This is exactly why when we wrote the CAPTCHA code that protects the creation of SpiderOak 2gb free backup accounts (well commented GPLv3 code here -- https://spideroak.com/code ) we took the approach of not making them 100% human readable.
Supposedly it greatly increases the cracking difficulty at the relatively small expense that humans may have to click Next a small percentage of the time. If we notice abuse, it will be easy to tweak the code (it's just a python gimp script) to produce a radically different captcha for a few hours work.
Last week, I was going to register a new web service (forgot which one) and after the third captcha I couldn't get right, I just quit and decided to use a competitor instead.
What I'm trying to say is that ideally you shouldn't use a solution that is less user friendly and possibly infuriating for your future customers/users.
Indeed. It's a balance. Three failures is way too hard. Ours is a fairly simple captcha -- 5 letters/numbers, and our logs show that somewhere around 94% of attempts are correct, and we see few abandoned signups during the captcha answering phase. We could probably improve that further, though.
The primary defense against OCR is to make the segmentation attack hard -- pushing the characters together somewhat. With more tweaking we could probably get closer to a sweet spot of just enough overlap. Not even all of the characters would have to overlap to be effective.
But it's a moot point, since anyone who really wants to defeat captchas en masse, can just go mechanical turk, or even better just setup their own 'porn/warez' sites etc to show your captchas and have random internet users solve it for them.
There's no defense against that... Which makes captchas just a big irritating bag of fail.
I think of it as similar to a home security system. Of course there are ways around it. Chances are that the effort involved means that a burglar will go rob a neighbor's house instead though.
Perhaps captchas make more sense in capital intensive industries with clear avenues for abuse. In the case of SpiderOak, we'd prefer to avoid making the free backup accounts an attractive prospect for warez distribution. YMMV.
I don't follow. Even the best spam bots don't solve every CAPTCHA. If it's a miss (either because they got it wrong or because it's actually unsolvable), they'll just try again, no?
I would think actual humans have time that is more valuable than zombified Windows boxes.

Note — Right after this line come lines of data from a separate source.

Lemma notionPageTitle_nonempty_witness :
  notionPageTitle [mkPageProp "checkbox" None;
                   mkPageProp "rich_text" (Some ["Week 18"])] = "Untitled".
Proof.
  assert (H : forall p,
             In p [mkPageProp "checkbox" None;
                   mkPageProp "rich_text" (Some ["Week 18"])] ->
             prop_type p <> "title" \/ prop_title p = None).
  { intros p [<-|[<-|[]]]; [now right|left; discriminate]. }
  exact (proj2 (notionPageTitle_nonempty _) H).
Defined.

Lemma append_nonempty_r (a b : string) : b <> "" -> (a ++ b)%string <> "".
Proof.
  intro H. destruct a; cbn; [exact H|discriminate].
Qed.

Lemma collect_blocks_ok (pageTitle pageUrl : string) (bs : list Block) :
  (forall b, In b bs ->
     match b with
     | mkBlock _ _ _ _ _ children =>
         forall todos,
           notionCollectTodos pageTitle pageUrl children = inr todos ->
           Forall (item_ok pageTitle pageUrl) todos
     end) ->
  forall todos,
    collect_blocks pageTitle pageUrl bs = inr todos ->
    Forall (item_ok pageTitle pageUrl) todos.
Proof.
  induction bs as [|[id type rich_text checked has_children children] bs IH];
    intros Hc todos E; cbn [collect_blocks] in E.
  - injection E as <-. constructor.
  - assert (Hn : forall nested,
              (if has_children
               then notionCollectTodos pageTitle pageUrl children
               else inr []) = inr nested ->
              Forall (item_ok pageTitle pageUrl) nested).
    { intros nested En. destruct has_children.
      - exact (Hc _ (or_introl eq_refl) nested En).
      - injection En as <-. constructor. }
    destruct (if has_children then _ else _) as [m|nested]; [discriminate|].
    destruct (collect_blocks pageTitle pageUrl bs) as [m|rest] eqn:Er;
      [discriminate|].
    injection E as <-.
    apply Forall_app. split; [|apply Forall_app; split].
    + destruct (type =? "to_do")%string; cbn [andb]; [|constructor].
      destruct (String.eqb_spec (String.concat "" rich_text) "");
        cbn [negb]; constructor; [|constructor].
      unfold item_ok, todo_of_block. cbn. eauto.
    + now apply Hn.
    + apply IH; [|reflexivity]. intros b Hb. apply Hc. now right.
Qed.

Lemma notionCollectTodos_ok (pageTitle pageUrl : string) :
  forall (answer : Listing) (todos : list Todo.t),
    notionCollectTodos pageTitle pageUrl answer = inr todos ->
    Forall (item_ok pageTitle pageUrl) todos.
Proof.
  fix IH 1. intros answer todos E. rewrite notionCollectTodos_eq in E.
  destruct answer as [message|results has_more next_cursor next];
    [discriminate|].
  destruct (collect_blocks pageTitle pageUrl results) as [m|own] eqn:Eb;
    [discriminate|].
  assert (Hown : Forall (item_ok pageTitle pageUrl) own).
  { apply (collect_blocks_ok pageTitle pageUrl results); [|exact Eb].
    clear - IH. induction results as [|b bs IHb]; intros b' Hb'.
    - contradiction.
    - destruct Hb' as [<-|Hb'].
      + destruct b as [id type rich_text checked has_children children].
        intros todos E. exact (IH children todos E).
      + now apply IHb. }
  destruct (has_more && truthy next_cursor).
  - destruct (notionCollectTodos pageTitle pageUrl next) as [m|more] eqn:En;
      [discriminate|].
    injection E as <-. apply Forall_app. split; [exact Hown|].
    exact (IH next more En).
  - injection E as <-. exact Hown.
Qed.

Lemma collect_pages_ok (pages : list NotionPage) (todos : list Todo.t) :
  collect_pages pages = inr todos ->
  Forall (fun x => Todo.title x <> "" /\ Todo.description x <> "" /\
                   Todo.source_url x <> "") todos.
Proof.
  revert todos. induction pages as [|page rest IH]; intros todos E;
    cbn [collect_pages] in E.
  - injection E as <-. constructor.
  - destruct (notionCollectTodos _ _ (page_blocks page)) as [m|own] eqn:Eo;
      [discriminate|].
    destruct (collect_pages rest) as [m|more]; [discriminate|].
    injection E as <-. apply Forall_app. split; [|now apply IH].
    apply notionCollectTodos_ok in Eo.
    eapply Forall_impl; [|exact Eo].
    intros x (H1 & H2 & id & _ & H3). split; [exact H1|]. split.
    + rewrite H2. apply notionPageTitle_not_empty.
    + rewrite H3. apply append_nonempty_r. discriminate.
Qed.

Imagine how much power Google could harness if they just put a little JavaScript that did some parallelizable task on google.com. Since it's so many people's default page, at any given time there's probably millions of computers idling with it open.
It really doesn't look to me like megaupload worked too hard on their captcha. In the general case, this is apparently a difficult problem because of the character segmentation step. So, my guess is that if megaupload did something to decrease the distinction between characters (script letters, for example), the feasibility of a javascript implementation would break down.

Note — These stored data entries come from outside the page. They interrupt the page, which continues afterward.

(* ===================================================================== *)
(** ** The filename normaliser: properties                                *)
(* ===================================================================== *)

Lemma url_to_filename_chars (url : string) :
  Text.chars (url_to_filename url)
  = Text.strip (Text.is_char separator) (map replace_one (Text.chars url)).
Proof.
  unfold url_to_filename. rewrite chars_text, re_sub_class_single.
  f_equal. apply map_ext. intros c. unfold replace_one.
  by destruct (Text.is_alnum c).
Qed.

Lemma replace_one_filename_char (c : ascii) : filename_char (replace_one c) = true.
Proof.
  unfold replace_one, filename_char.
  destruct (Text.is_alnum c) eqn:Hc; [by rewrite Hc | done].
Qed.

Example url_to_filename_spec_url :
  url_to_filename "https://a.com/x?y=1" = "https___a_com_x_y_1".
Proof. reflexivity. Qed.

Example url_to_filename_entry_point :
  map url_to_filename
      ["https://www.avtxwholesale.com/"; "https://www.shopaairhus.com/";
       "https://mrawholesale.com/"]
  = ["https___www_avtxwholesale_com"; "https___www_shopaairhus_com";
     "https___mrawholesale_com"].
Proof. reflexivity. Qed.

(** C4, as stated, fails: the pattern has no repetition, so a run of two
    characters outside [[a-zA-Z0-9]] gives two separators, not one. *)
Lemma url_to_filename_keeps_run_length : ¬ collapsing_normal_form "a//b".
Proof.
  intros (_ & _ & H). vm_compute in H. discriminate H.
Qed.

(** C4, amended: the result of [url_to_filename] holds only characters of
    [[a-zA-Z0-9]] and the separator, neither starts nor ends with the
    separator, and is the input with every character outside
    [[a-zA-Z0-9]] replaced by one separator of its own, minus the
    separators at the two ends. *)
Theorem url_to_filename_one_separator_each (url : string) :
  Forall (λ c, filename_char c = true) (Text.chars (url_to_filename url))
  ∧ trimmed (Text.chars (url_to_filename url))
  ∧ ∃ pre suf,
      Forall (eq separator) pre ∧ Forall (eq separator) suf
      ∧ map replace_one (Text.chars url)
        = pre ++ Text.chars (url_to_filename url) ++ suf.
Proof.
  rewrite url_to_filename_chars.
  set (body := map replace_one (Text.chars url)).
  destruct (strip_split (Text.is_char separator) body)
    as (pre & suf & Hbody & Hpre & Hsuf).
  assert (Hall : Forall (λ c, filename_char c = true) body).
  { apply Forall_forall. intros c Hc. apply list_elem_of_fmap in Hc.
    destruct Hc as (c0 & -> & _). apply replace_one_filename_char. }
  split_and!.
  - rewrite Hbody in Hall. by apply Forall_app in Hall as [_ [? _]%Forall_app].
  - split; intros Hc.
    + apply strip_head in Hc. by rewrite (proj2 (is_char_true _ _)) in Hc.
    + apply strip_last in Hc. by rewrite (proj2 (is_char_true _ _)) in Hc.
  - exists pre, suf. split_and!; [| | done].
    + eapply Forall_impl; [exact Hpre |]. intros c. apply is_char_true.
    + eapply Forall_impl; [exact Hsuf |]. intros c. apply is_char_true.
Qed.

(* ===================================================================== *)
(** ** Facts about [Run]                                                  *)
(* ===================================================================== *)

Section RunFacts.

WOW is this going to piss of a lot of website owners who rely on captchas. If you can do this in Javascript, then you can do it much better in a server-side language and hook it to the front of your spam cannon. Boo to the spam arms race getting another degree more vicious.
Here's an idea I've seen implemented in some captchas:
Instead of generating an image of text that most people have to strain to read, instead, generate a relatively cleaner image but instead of typing that in, have it ask a question to be answered.
I wrote a userscript to auto-fill the text-based CAPTCHAs that Drupal.org was using for a while. That was just some regexp fun. This is a bit more impressive.
Supposedly it greatly increases the cracking difficulty at the relatively small expense that humans may have to click Next a small percentage of the time. If we notice abuse, it will be easy to tweak the code (it's just a python gimp script) to produce a radically different captcha for a few hours work.